Exercise goal:
Could you copy every line of the data that contains the word "ffmpeg"?

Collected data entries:
==========

(* ===== verification/FFExpr.v ===== *)
(** ffmpeg's arithmetic expressions (libavutil/eval.c), restricted to what
    src/app.py emits: integer literals, the variable [t] (the frame's time
    in seconds), [between(x,lo,hi)], [not(x)] and [+].  This is the
    external tool's behaviour, modelled from its documentation, so that the
    [select]/[aselect] expressions and the [enable] option the code builds
    have a meaning: [between(x,lo,hi)] is 1 when [lo <= x <= hi] and 0
    otherwise, [not(x)] is 1 when [x = 0] and 0 otherwise, and [select]
    keeps a frame when its expression is not 0.

    The parser follows eval.c's recursive descent: a sum of terms, each
    term a number (with its sign), the constant [t] or a function call
    [name(args)].  Subtraction, products, powers and the other functions
    and constants are not modelled: [parse_ffexpr] returns [None] on them,
    as it does on text ffmpeg itself rejects, such as [not()]. *)

From S2P Require Import Prelude PyStr.
From Stdlib Require Import Ascii QArith Lqa.

Module FFExpr.

Import PyInt.

Inductive fexpr :=
  | ENum (z : Z)
  | ET
  | EBetween (x lo hi : fexpr)
  | EAdd (a b : fexpr)
  | ENot (a : fexpr).

(** [IS_IDENTIFIER_CHAR]: letters, digits and ['_']. *)
Definition is_ident_char (c : ascii) : bool :=
  let n := nat_of_ascii c in
  ((97 <=? n) && (n <=? 122)) || ((65 <=? n) && (n <=? 90)) ||
  ((48 <=? n) && (n <=? 57)) || Ascii.eqb c "_".
Arguments is_ident_char : simpl never.

Fixpoint strip_prefix (pre s : string) : option string :=
  match pre, s with
  | "", _ => Some s
  | String c pre', String c' s' => if Ascii.eqb c c' then strip_prefix pre' s' else None
  | _, _ => None
  end.

(** [strmatch]: [s] starts with the name, and the name ends there. *)
Definition strmatch (name s : string) : option string :=
  r ← strip_prefix name s;
  match r with
  | String c _ => if is_ident_char c then None else Some r
  | "" => Some r
  end.

Definition expect (c : ascii) (s : string) : option string :=
  match s with String c' s' => if Ascii.eqb c c' then Some s' else None | "" => None end.

(** [pexpr] parses a sum, [pprim] a primary, [psum] the [+ term]s that
    follow a term.  Every call consumes one unit of [fuel]. *)
Fixpoint pexpr (fuel : nat) (s : string) : option (fexpr * string) :=
  match fuel with
  | O => None
  | S f => '(e, r) ← pprim f s; psum f e r
  end
with pprim (fuel : nat) (s : string) : option (fexpr * string) :=
  match fuel with
  | O => None
  | S f =>
      match parse_int s with
      | Some (z, r) => Some (ENum z, r)
      | None =>
          match strmatch "t" s with
          | Some r => Some (ET, r)
          | None =>
              match strmatch "between" s ≫= expect "(" with
              | Some r =>
                  '(x, r1) ← pexpr f r; r1' ← expect "," r1;
                  '(lo, r2) ← pexpr f r1'; r2' ← expect "," r2;
                  '(hi, r3) ← pexpr f r2'; r4 ← expect ")" r3;
                  Some (EBetween x lo hi, r4)
              | None =>
                  r ← strmatch "not" s ≫= expect "(";
                  '(a, r1) ← pexpr f r; r2 ← expect ")" r1;
                  Some (ENot a, r2)
              end
          end
      end
  end
with psum (fuel : nat) (acc : fexpr) (s : string) : option (fexpr * string) :=
  match fuel with
  | O => None
  | S f =>
      match s with
      | String c s' =>
          if Ascii.eqb c "+" then '(e, r) ← pprim f s'; psum f (EAdd acc e) r
          else Some (acc, s)
      | "" => Some (acc, "")
      end
  end.

(** A whole expression string; each call consumes at least one character,
    so the length of the string is enough fuel. *)
Definition parse_ffexpr (s : string) : option fexpr :=
  match pexpr (S (String.length s)) s with
  | Some (e, "") => Some e
  | _ => None
  end.

(** ** Parsing the strings the code prints *)

Definition plus_head (s : string) : bool :=
  match s with String c _ => Ascii.eqb c "+" | "" => false end.

Lemma psum_stop f acc rest : plus_head rest = false → psum (S f) acc rest = Some (acc, rest).
Proof. destruct rest as [|c rest]; simpl; [done|]. by intros ->. Qed.

Lemma pexpr_int f z rest :
  digit_head rest = false → plus_head rest = false →
  pexpr (S (S f)) (py_str_int z +:+ rest) = Some (ENum z, rest).
Proof.
  intros Hd Hp. cbn [pexpr pprim]. rewrite parse_int_py_str_int by done.
  cbn [mbind option_bind]. by apply psum_stop.
Qed.

Lemma pexpr_t f rest :
  (match rest with String c _ => is_ident_char c | "" => false end) = false →
  plus_head rest = false →
  pexpr (S (S f)) (String "t" rest) = Some (ET, rest).
Proof.
  intros Hi Hp. cbn [pexpr pprim]. simpl.
  destruct rest as [|c rest]; unfold strmatch; simpl in *; [done|].
  rewrite Hi. simpl. by rewrite Hp.
Qed.

(** One step of each parser on the input shapes the code produces. *)
Lemma pexpr_unfold f s : pexpr (S f) s = '(e, r) ← pprim f s; psum f e r.
Proof. reflexivity. Qed.

Lemma psum_plus f acc s :
  psum (S f) acc ("+" +:+ s) = '(e, r) ← pprim f s; psum f (EAdd acc e) r.
Proof. reflexivity. Qed.

Lemma pprim_between_unfold f r :
  pprim (S f) ("between(" +:+ r) =
  '(x, r1) ← pexpr f r; r1' ← expect "," r1;
  '(lo, r2) ← pexpr f r1'; r2' ← expect "," r2;
  '(hi, r3) ← pexpr f r2'; r4 ← expect ")" r3;
  Some (EBetween x lo hi, r4).
Proof. reflexivity. Qed.

Lemma pprim_not_unfold f r :
  pprim (S f) ("not(" +:+ r) =
  '(a, r1) ← pexpr f r; r2 ← expect ")" r1; Some (ENot a, r2).
Proof. reflexivity. Qed.

Arguments pexpr : simpl never.
Arguments pprim : simpl never.
Arguments psum : simpl never.

(** The [between] term the builders print for an interval, and its syntax. *)
Definition between_text (iv : Z * Z) : string :=
  "between(t," +:+ py_str_int iv.1 +:+ "," +:+ py_str_int iv.2 +:+ ")".

Definition between_ast (iv : Z * Z) : fexpr := EBetween ET (ENum iv.1) (ENum iv.2).

(** A character test that accepts every character of ["between(t,-0123456789)"]
    accepts every [between] term. *)
Lemma between_text_forall p iv :
  str_forall p "between(t,-0123456789)" = true → str_forall p (between_text iv) = true.
Proof.
  intros Hp. pose proof (proj1 (str_forall_has _ _) Hp) as H.
  assert (str_forall p (py_str_int iv.1) = true ∧ str_forall p (py_str_int iv.2) = true) as [H1 H2].
  { split; apply py_str_int_forall; [apply H; done| |apply H; done|];
      simpl; rewrite !H by done; done. }
  unfold between_text. rewrite !str_forall_app, H1, H2. simpl.
  rewrite !H by done. done.
Qed.

Lemma pprim_between f iv rest :
  pprim (S (S (S f))) (between_text iv +:+ rest) = Some (between_ast iv, rest).
Proof.
  unfold between_text. rewrite <- !str_app_assoc.
  change ("between(t," +:+ ?x) with ("between(" +:+ String "t" (String "," x)).
  rewrite pprim_between_unfold, pexpr_t by done. simpl.
  rewrite pexpr_int by done. simpl. rewrite str_app_nil_l.
  rewrite pexpr_int by done. simpl. done.
Qed.

(** The sum [b1+b2+...+bn] as eval.c builds it, left-nested. *)
Definition add_between (acc : fexpr) (iv : Z * Z) : fexpr := EAdd acc (between_ast iv).

Definition sum_ast (iv : Z * Z) (ivs : list (Z * Z)) : fexpr :=
  fold_left add_between ivs (between_ast iv).

Definition plus_texts (ivs : list (Z * Z)) : string :=
  foldr (λ iv r, "+" +:+ between_text iv +:+ r) "" ivs.

Lemma plus_texts_foldr ivs :
  plus_texts ivs = foldr (λ y r, "+" +:+ y +:+ r) "" (map between_text ivs).
Proof. induction ivs as [|iv ivs IH]; simpl; [done|]. by rewrite IH. Qed.

Lemma plus_texts_length ivs : (length ivs ≤ String.length (plus_texts ivs))%nat.
Proof.
  induction ivs as [|iv ivs IH]; simpl; [lia|].
  rewrite str_length_app. lia.
Qed.

Lemma psum_betweens f acc ivs rest :
  (length ivs + 3 ≤ f)%nat → plus_head rest = false →
  psum f acc (plus_texts ivs +:+ rest) = Some (fold_left add_between ivs acc, rest).
Proof.
  revert f acc. induction ivs as [|iv ivs IH]; intros f acc Hf Hr; simpl in *.
  - destruct f as [|f]; [lia|]. by apply psum_stop.
  - destruct f as [|[|[|[|f]]]]; try lia.
    rewrite <- !str_app_assoc, psum_plus, pprim_between. simpl.
    apply IH; [lia | done].
Qed.

Lemma pexpr_sum f iv ivs rest :
  (length ivs + 3 ≤ f)%nat → plus_head rest = false →
  pexpr (S f) (String.concat "+" (map between_text (iv :: ivs)) +:+ rest) =
  Some (sum_ast iv ivs, rest).
Proof.
  intros Hf Hr. rewrite fmap_cons, str_concat_cons, pexpr_unfold.
  destruct f as [|[|[|f]]]; try lia.
  rewrite <- str_app_assoc, pprim_between. simpl.
  replace (foldr _ "" (map between_text ivs)) with (plus_texts ivs).
  - by apply psum_betweens.
  - apply plus_texts_foldr.
Qed.

(** The [select] expression of the trim builder, for a non-empty
    table, parses to the negated left-nested sum of its [between] terms. *)
Lemma parse_ffexpr_not_sum iv ivs :
  parse_ffexpr ("not(" +:+ String.concat "+" (map between_text (iv :: ivs)) +:+ ")") =
  Some (ENot (sum_ast iv ivs)).
Proof.
  unfold parse_ffexpr.
  set (J := String.concat "+" (map between_text (iv :: ivs))).
  assert (length ivs ≤ String.length J)%nat.
  { unfold J. rewrite fmap_cons, str_concat_cons, str_length_app.
    replace (foldr _ "" (map between_text ivs)) with (plus_texts ivs).
    - pose proof (plus_texts_length ivs). lia.
    - apply plus_texts_foldr. }
  change (String.length ("not(" +:+ J +:+ ")")) with (4 + String.length (J +:+ ")"))%nat.
  rewrite str_length_app. simpl.
  rewrite pexpr_unfold, pprim_not_unfold. subst J. rewrite pexpr_sum; [| lia | done].
  by simpl.
Qed.

Lemma parse_ffexpr_between iv : parse_ffexpr (between_text iv) = Some (between_ast iv).
Proof.
  unfold parse_ffexpr. rewrite <- (str_app_nil_r (between_text iv)) at 2.
  unfold between_text at 1. rewrite str_length_app. simpl.
  rewrite pexpr_unfold, pprim_between. by simpl.
Qed.

Local Open Scope Q_scope.

(** The value of an expression at time [t]. *)
Fixpoint eval (e : fexpr) (t : Q) : Q :=
  match e with
  | ENum z => inject_Z z
  | ET => t
  | EBetween x lo hi =>
      let v := eval x t in
      if Qle_bool (eval lo t) v && Qle_bool v (eval hi t) then 1 else 0
  | EAdd a b => eval a t + eval b t
  | ENot a => if Qeq_bool (eval a t) 0 then 1 else 0
  end.

(** [select]: a frame at time [t] is kept when the expression is not 0. *)
Definition select_keeps (e : fexpr) (t : Q) : bool := negb (Qeq_bool (eval e t) 0).

(** [t] lies in the closed interval [[s, e]]. *)
Definition in_interval (t : Q) (iv : Z * Z) : bool :=
  Qle_bool (inject_Z iv.1) t && Qle_bool t (inject_Z iv.2).

Lemma eval_between_ast t iv : eval (between_ast iv) t = if in_interval t iv then 1 else 0.
Proof. reflexivity. Qed.

Lemma Qeq_bool_01 (b : bool) : Qeq_bool (if b then 1 else 0) 0 = negb b.
Proof. by destruct b. Qed.

Lemma eval_between_nonneg t iv : 0 <= eval (between_ast iv) t.
Proof. rewrite eval_between_ast. destruct (in_interval t iv); discriminate. Qed.

(** A sum of non-negative values is 0 exactly when both are. *)
Lemma Qeq_bool_add_nonneg a b :
  0 <= a → 0 <= b → Qeq_bool (a + b) 0 = Qeq_bool a 0 && Qeq_bool b 0.
Proof.
  intros Ha Hb. apply Bool.eq_iff_eq_true. rewrite andb_true_iff, !Qeq_bool_iff.
  split; [intros H; split; lra | intros [H1 H2]; lra].
Qed.

Lemma eval_sum_zero t ivs acc :
  0 <= eval acc t →
  0 <= eval (fold_left add_between ivs acc) t ∧
  Qeq_bool (eval (fold_left add_between ivs acc) t) 0 =
  Qeq_bool (eval acc t) 0 && forallb (λ iv, negb (in_interval t iv)) ivs.
Proof.
  revert acc. induction ivs as [|iv ivs IH]; intros acc Hacc; simpl.
  - by rewrite andb_true_r.
  - pose proof (eval_between_nonneg t iv) as Hb.
    assert (eval (add_between acc iv) t = eval acc t + eval (between_ast iv) t) as Ea
      by reflexivity.
    destruct (IH (add_between acc iv)) as [Hn ->]; [rewrite Ea; lra|].
    split; [done|]. rewrite Ea, Qeq_bool_add_nonneg, eval_between_ast, Qeq_bool_01 by done.
    by rewrite andb_assoc.
Qed.

(** The trim expression keeps [t] exactly when no interval contains it. *)
Lemma select_keeps_not_sum t iv ivs :
  select_keeps (ENot (sum_ast iv ivs)) t = negb (existsb (in_interval t) (iv :: ivs)).
Proof.
  unfold select_keeps. cbn [eval]. rewrite Qeq_bool_01, negb_involutive. unfold sum_ast.
  destruct (eval_sum_zero t ivs (between_ast iv)) as [_ ->]; [apply eval_between_nonneg|].
  rewrite eval_between_ast, Qeq_bool_01, forallb_negb_existsb. simpl.
  by rewrite negb_orb.
Qed.

Lemma select_keeps_between t iv : select_keeps (between_ast iv) t = in_interval t iv.
Proof. unfold select_keeps. rewrite eval_between_ast, Qeq_bool_01. apply negb_involutive. Qed.

End FFExpr.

==========

Response to the exercise:
(** ffmpeg's arithmetic expressions (libavutil/eval.c), restricted to what
    as it does on text ffmpeg itself rejects, such as [not()]. *)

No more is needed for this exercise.